(TO DO) Check every line of the data below for the string "right", and copy the ones that hold it.

+---+

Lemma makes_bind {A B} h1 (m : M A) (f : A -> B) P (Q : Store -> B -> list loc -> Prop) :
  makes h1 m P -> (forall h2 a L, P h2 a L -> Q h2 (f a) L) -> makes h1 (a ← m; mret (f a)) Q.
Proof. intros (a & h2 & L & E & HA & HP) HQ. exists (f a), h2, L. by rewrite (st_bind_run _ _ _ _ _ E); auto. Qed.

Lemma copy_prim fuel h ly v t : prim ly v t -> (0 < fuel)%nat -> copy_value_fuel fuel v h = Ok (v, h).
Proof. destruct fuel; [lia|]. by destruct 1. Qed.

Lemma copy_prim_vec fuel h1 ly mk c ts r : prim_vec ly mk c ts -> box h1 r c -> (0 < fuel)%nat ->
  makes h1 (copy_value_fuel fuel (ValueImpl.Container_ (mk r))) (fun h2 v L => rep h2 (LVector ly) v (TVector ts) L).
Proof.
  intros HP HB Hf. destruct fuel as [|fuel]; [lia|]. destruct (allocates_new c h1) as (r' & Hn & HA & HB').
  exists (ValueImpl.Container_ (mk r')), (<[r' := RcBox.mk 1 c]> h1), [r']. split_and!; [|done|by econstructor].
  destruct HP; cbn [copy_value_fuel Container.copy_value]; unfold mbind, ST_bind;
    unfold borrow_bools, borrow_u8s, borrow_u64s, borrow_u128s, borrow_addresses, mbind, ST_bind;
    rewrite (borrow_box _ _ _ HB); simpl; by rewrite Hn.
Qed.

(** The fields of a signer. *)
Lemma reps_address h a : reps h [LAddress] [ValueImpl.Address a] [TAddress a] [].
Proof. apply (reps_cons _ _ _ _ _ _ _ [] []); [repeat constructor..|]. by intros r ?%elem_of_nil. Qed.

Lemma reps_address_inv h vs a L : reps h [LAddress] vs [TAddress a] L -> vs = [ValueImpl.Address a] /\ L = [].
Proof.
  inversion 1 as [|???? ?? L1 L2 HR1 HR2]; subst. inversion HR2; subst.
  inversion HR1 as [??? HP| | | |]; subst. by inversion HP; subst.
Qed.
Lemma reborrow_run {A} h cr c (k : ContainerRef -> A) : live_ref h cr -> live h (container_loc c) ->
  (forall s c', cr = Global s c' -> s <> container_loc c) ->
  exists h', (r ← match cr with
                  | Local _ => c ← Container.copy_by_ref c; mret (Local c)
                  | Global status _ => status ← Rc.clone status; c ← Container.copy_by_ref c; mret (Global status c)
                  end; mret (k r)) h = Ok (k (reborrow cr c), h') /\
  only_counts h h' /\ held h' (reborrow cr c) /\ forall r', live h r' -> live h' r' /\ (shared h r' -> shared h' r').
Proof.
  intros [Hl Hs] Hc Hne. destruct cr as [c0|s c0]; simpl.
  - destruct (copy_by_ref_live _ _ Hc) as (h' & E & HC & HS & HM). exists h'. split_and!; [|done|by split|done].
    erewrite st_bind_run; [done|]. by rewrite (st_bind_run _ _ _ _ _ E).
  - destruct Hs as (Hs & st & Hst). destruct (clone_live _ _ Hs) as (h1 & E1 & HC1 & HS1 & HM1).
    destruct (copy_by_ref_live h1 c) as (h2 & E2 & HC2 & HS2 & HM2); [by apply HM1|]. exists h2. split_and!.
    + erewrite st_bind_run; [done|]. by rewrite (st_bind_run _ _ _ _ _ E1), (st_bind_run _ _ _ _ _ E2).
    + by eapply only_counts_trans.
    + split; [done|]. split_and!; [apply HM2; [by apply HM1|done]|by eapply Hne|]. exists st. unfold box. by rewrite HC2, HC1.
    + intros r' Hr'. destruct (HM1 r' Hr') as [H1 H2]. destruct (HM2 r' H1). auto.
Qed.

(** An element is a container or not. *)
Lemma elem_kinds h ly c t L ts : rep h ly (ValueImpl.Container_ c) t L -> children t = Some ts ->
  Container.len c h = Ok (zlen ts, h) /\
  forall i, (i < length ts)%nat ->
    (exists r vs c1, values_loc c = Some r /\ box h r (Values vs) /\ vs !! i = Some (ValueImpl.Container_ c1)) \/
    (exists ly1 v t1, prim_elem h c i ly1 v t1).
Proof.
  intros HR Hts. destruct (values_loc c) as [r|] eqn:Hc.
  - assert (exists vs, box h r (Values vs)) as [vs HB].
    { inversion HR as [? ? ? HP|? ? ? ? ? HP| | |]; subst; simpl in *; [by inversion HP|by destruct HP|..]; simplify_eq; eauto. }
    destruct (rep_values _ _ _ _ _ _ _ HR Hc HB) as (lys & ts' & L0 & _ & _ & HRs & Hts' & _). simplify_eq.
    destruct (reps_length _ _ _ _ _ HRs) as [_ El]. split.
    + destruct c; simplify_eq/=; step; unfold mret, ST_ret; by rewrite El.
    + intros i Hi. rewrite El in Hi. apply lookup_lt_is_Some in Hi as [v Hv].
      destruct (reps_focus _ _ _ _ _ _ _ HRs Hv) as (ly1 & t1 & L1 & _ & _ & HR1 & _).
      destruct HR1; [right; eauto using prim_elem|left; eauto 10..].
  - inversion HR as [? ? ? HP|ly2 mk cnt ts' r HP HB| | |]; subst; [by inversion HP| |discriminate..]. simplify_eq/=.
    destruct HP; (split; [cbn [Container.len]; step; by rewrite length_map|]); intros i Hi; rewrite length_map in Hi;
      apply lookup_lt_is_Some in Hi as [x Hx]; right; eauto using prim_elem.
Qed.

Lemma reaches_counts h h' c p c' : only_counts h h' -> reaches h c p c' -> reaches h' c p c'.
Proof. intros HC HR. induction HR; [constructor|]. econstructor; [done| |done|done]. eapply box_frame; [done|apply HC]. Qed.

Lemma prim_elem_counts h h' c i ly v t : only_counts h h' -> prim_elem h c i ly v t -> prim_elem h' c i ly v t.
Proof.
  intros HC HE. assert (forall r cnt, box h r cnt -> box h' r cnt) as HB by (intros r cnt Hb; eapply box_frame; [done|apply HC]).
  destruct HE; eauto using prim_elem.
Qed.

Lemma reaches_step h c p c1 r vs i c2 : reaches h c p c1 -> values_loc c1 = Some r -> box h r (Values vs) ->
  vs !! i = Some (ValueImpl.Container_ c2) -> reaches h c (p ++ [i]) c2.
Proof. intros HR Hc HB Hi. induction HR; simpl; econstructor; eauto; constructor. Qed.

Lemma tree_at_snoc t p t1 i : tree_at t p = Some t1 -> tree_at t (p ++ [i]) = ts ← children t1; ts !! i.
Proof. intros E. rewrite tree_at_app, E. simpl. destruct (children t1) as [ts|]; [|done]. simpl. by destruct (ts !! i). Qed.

+---+

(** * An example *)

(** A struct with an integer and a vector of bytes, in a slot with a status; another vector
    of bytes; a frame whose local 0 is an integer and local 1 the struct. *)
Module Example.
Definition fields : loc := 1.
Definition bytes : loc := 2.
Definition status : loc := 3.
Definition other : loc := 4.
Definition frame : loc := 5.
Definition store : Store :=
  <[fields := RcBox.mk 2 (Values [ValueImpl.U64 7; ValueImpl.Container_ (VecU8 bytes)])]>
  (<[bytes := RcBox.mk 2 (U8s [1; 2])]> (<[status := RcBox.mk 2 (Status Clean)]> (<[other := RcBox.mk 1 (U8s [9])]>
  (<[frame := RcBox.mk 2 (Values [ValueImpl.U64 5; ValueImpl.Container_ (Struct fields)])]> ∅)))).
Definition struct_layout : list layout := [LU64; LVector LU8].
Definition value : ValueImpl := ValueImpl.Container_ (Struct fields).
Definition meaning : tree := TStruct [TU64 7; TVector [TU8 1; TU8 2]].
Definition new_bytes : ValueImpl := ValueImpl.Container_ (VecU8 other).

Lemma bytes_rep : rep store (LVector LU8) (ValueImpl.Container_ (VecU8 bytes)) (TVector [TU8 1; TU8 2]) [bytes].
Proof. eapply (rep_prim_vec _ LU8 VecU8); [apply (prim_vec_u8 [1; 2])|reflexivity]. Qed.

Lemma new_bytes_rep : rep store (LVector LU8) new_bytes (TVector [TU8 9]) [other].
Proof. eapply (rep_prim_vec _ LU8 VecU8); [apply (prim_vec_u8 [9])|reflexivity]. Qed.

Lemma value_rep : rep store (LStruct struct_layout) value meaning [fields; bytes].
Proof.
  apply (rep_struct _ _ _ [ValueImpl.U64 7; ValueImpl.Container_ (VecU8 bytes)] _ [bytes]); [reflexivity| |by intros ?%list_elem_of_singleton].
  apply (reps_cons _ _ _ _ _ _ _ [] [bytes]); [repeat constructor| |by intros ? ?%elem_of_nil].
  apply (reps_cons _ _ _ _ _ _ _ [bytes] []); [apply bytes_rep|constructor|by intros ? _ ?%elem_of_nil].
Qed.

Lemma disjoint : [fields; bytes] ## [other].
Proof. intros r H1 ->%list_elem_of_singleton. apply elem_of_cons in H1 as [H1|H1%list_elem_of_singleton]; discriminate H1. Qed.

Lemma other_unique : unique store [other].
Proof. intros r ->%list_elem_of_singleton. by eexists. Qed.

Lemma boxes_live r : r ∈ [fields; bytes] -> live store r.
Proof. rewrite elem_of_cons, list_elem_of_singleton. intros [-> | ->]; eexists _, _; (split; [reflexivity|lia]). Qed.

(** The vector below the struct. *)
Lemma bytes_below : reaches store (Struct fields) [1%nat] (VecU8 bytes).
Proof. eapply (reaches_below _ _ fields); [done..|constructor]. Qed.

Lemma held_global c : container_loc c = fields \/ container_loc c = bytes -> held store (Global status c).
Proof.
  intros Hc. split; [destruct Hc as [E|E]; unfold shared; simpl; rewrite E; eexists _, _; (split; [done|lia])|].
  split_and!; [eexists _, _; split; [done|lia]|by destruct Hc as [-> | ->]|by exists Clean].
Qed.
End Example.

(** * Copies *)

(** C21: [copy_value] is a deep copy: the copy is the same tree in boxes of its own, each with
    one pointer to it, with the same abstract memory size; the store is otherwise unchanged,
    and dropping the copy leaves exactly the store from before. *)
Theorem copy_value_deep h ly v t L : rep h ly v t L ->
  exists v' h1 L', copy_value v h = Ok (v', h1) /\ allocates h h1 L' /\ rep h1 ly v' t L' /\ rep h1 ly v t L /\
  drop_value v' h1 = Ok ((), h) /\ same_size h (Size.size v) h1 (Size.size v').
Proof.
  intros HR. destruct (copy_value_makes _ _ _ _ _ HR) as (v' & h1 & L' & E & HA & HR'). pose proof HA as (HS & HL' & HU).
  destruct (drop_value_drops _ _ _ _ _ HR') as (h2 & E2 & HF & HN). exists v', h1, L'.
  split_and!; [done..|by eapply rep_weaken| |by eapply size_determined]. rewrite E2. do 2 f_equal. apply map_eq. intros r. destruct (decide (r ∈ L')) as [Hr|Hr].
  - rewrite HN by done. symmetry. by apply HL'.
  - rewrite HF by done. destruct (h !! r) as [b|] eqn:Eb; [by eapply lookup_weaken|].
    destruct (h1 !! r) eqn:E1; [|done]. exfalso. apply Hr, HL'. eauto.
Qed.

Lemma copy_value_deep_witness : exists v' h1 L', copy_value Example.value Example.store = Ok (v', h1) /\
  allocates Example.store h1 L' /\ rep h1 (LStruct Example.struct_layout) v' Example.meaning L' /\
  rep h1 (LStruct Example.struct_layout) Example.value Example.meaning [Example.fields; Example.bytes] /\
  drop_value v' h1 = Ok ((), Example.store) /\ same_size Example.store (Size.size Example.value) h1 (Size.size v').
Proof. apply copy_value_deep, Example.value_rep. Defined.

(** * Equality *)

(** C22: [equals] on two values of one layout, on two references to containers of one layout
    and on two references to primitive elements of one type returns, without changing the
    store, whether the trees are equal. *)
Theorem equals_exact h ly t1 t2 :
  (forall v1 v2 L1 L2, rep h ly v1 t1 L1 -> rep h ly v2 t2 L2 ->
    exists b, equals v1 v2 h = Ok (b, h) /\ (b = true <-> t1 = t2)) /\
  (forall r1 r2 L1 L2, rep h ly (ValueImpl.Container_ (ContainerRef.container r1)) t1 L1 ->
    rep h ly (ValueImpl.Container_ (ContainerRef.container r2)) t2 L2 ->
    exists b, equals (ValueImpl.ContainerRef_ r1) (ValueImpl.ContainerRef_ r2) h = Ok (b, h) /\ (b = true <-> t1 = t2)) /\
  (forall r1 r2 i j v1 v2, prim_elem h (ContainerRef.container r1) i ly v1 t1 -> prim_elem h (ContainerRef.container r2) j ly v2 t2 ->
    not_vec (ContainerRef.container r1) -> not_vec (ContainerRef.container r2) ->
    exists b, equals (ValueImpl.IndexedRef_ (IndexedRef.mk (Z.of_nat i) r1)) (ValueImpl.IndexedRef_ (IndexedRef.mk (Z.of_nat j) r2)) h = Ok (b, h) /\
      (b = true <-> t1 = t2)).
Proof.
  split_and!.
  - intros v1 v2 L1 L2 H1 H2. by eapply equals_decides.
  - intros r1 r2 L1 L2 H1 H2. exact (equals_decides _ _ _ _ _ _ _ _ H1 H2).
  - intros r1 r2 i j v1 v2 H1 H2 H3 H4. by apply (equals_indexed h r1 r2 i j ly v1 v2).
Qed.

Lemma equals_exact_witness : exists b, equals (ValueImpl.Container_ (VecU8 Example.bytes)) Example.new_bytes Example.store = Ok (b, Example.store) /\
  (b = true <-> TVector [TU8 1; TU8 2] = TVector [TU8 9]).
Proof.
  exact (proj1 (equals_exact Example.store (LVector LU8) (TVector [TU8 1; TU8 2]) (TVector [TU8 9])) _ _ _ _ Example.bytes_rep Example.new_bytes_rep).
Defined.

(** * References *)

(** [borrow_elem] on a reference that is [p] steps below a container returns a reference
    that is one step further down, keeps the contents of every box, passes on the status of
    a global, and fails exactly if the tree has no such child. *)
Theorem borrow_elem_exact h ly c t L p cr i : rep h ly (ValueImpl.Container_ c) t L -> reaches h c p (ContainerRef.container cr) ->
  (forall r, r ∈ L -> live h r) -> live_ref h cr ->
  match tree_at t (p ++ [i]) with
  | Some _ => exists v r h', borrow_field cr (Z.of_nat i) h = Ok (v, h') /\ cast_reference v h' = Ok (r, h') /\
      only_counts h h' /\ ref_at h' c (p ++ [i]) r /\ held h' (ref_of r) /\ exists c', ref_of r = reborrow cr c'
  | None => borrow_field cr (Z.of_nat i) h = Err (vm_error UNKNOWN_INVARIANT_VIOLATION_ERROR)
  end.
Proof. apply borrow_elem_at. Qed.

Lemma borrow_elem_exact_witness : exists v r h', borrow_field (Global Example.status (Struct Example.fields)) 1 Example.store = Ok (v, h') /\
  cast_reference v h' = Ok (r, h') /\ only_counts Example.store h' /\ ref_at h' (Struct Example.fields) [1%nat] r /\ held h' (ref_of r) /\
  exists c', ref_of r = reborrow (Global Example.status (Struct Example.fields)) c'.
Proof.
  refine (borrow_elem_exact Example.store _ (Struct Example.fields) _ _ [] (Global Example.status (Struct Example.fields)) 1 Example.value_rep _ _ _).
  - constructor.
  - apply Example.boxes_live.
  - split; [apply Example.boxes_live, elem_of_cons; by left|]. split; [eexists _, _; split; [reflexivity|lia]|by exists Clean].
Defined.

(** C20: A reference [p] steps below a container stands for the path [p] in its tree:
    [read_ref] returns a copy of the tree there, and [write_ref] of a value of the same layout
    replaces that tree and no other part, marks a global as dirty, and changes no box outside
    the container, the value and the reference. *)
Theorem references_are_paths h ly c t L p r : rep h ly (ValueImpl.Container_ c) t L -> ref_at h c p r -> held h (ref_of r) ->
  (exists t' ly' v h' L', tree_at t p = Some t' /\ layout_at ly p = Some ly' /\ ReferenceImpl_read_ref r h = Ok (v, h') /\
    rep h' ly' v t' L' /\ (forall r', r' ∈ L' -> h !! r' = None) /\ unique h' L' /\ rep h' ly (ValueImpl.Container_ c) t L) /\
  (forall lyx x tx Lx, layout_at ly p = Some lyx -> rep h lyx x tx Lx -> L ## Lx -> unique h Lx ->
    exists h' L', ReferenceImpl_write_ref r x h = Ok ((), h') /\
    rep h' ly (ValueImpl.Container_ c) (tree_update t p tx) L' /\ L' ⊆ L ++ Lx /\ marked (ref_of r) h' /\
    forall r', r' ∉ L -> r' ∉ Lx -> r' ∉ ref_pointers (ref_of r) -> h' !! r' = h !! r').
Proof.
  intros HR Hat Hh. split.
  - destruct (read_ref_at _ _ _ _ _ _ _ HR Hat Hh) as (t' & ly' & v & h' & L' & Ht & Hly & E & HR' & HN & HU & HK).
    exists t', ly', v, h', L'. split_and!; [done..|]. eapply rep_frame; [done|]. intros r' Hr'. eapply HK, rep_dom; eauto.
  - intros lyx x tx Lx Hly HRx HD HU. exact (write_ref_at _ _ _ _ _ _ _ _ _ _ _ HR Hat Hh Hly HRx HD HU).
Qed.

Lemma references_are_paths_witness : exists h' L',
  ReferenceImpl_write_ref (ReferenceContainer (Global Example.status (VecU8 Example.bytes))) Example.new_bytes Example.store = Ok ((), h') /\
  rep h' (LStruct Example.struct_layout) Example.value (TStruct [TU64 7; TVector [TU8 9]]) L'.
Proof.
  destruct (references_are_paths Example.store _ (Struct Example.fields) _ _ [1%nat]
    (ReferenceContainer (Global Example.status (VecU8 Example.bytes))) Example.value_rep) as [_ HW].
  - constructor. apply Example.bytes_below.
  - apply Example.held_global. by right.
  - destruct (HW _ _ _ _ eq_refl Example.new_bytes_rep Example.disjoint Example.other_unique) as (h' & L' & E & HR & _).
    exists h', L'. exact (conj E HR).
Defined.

+---+

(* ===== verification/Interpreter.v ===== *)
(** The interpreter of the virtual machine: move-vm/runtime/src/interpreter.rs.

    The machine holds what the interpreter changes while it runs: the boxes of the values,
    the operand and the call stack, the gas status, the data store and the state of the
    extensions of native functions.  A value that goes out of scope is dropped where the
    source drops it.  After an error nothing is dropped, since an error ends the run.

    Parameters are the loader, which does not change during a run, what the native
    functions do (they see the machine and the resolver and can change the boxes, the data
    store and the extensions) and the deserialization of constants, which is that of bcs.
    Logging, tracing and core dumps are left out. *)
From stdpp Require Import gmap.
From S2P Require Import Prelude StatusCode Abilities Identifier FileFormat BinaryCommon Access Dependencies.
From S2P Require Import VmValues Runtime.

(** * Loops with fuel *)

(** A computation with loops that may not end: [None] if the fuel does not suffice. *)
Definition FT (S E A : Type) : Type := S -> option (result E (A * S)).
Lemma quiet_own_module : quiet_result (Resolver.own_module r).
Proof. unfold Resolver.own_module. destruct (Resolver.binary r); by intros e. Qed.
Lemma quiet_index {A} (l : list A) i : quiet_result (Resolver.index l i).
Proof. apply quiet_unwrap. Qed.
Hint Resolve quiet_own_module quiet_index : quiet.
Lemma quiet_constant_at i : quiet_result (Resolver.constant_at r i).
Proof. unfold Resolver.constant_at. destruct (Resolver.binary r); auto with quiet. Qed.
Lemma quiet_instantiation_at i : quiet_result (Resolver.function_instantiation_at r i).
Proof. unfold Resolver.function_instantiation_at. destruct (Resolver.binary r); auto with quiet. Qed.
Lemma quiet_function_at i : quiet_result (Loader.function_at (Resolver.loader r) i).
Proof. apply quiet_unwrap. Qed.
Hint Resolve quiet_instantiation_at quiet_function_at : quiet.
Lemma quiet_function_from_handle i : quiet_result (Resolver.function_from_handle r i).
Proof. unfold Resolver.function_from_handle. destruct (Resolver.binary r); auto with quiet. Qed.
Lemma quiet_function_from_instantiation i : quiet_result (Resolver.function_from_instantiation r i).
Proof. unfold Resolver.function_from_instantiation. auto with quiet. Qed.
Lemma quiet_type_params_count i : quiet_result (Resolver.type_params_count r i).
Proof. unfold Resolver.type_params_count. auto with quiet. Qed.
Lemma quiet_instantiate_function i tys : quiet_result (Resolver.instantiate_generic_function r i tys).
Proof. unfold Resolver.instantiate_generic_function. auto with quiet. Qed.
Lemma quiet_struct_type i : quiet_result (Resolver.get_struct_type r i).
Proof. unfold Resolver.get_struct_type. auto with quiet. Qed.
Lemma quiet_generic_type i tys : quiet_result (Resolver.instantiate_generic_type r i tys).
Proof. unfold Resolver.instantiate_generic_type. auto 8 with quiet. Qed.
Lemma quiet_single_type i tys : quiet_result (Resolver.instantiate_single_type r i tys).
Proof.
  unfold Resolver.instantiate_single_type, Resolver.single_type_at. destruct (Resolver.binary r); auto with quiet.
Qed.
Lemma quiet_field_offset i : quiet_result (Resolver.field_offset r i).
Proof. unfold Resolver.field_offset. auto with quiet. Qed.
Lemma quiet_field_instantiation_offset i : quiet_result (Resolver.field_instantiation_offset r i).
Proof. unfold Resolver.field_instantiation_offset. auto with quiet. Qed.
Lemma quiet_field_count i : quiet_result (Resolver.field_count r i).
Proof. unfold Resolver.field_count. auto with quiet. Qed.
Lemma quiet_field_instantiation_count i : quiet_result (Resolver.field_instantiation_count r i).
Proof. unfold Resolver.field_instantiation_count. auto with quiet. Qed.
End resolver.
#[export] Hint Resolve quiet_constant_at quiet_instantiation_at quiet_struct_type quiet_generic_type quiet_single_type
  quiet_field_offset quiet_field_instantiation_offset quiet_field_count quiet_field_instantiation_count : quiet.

+---+

(FINAL ANSWER)
      destruct HR1; [right; eauto using prim_elem|left; eauto 10..].
      apply lookup_lt_is_Some in Hi as [x Hx]; right; eauto using prim_elem.
  - apply Example.held_global. by right.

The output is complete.